[Records from a dataset]

Start of Block

(** X3, instance: the [/generate] request of a call whose arguments hold a
    [uid] of their own. *)
Lemma requests_carry_credentials_witness :
  body (Standalone.api_request "user" "secret" "/generate"
          (route "generate_imagegen_flux_dev"
             (JObj {[ "uid" := JStr "someone-else" ]})).2) !! "uid"
  = Some (JStr "user").
Proof.
  refine (proj1 (proj1 requests_carry_credentials "user" "secret"
                   "generate_imagegen_flux_dev"
                   (Some (JObj {[ "uid" := JStr "someone-else" ]})) env_job _ _)).
  vm_compute. left.
Defined.



(** ** Argument normalisation *)

Lemma unwrap_flat (o : gmap string value) :
  Standalone.is_object (o !! "parameters") = false → Standalone.unwrap o = o.
Proof.
  intros Hflat. unfold Standalone.unwrap.
  destruct (o !! "parameters"); [by rewrite Hflat|done].
Qed.

Lemma unwrap_wrapped (o : gmap string value) :
  Standalone.unwrap {[ "parameters" := JObj o ]} = o.
Proof. unfold Standalone.unwrap. by rewrite lookup_singleton_eq. Qed.

(** Cleaning touches the three keys it deletes only. *)
Lemma clean_other_key (toolArgs : value) (subcategory key : string) :
  key ≠ "model" → key ≠ "category_genvr" → key ≠ "subcategory_genvr" →
  (Standalone.clean toolArgs subcategory).2 !! key
  = Standalone.unwrap (Js.own toolArgs) !! key.
Proof.
  intros Hm Hc Hs. unfold Standalone.clean.
  destruct (Standalone.unwrap (Js.own toolArgs) !! "model") as [[]|];
    try destruct (_ && _); cbn [snd];
    rewrite ?lookup_delete_ne by done; done.
Qed.

Lemma api_request_other_key (uid token endpoint key : string) (b : gmap string value) :
  key ≠ "uid" → body (Standalone.api_request uid token endpoint b) !! key = b !! key.
Proof. intros Hne. simpl. by rewrite lookup_insert_ne. Qed.

Lemma task_body_category (taskId : value) (category subcategory : jsval) :
  task_body taskId category subcategory !! "category" = category.
Proof.
  unfold task_body. rewrite set_field_other by done.
  destruct category; simpl; [apply lookup_insert_eq|apply lookup_delete_eq].
Qed.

End of Block

* Exercise *
In the records above, collect each line with "endpoint".

* Written answer *
Lemma api_request_other_key (uid token endpoint key : string) (b : gmap string value) :
  key ≠ "uid" → body (Standalone.api_request uid token endpoint b) !! key = b !! key.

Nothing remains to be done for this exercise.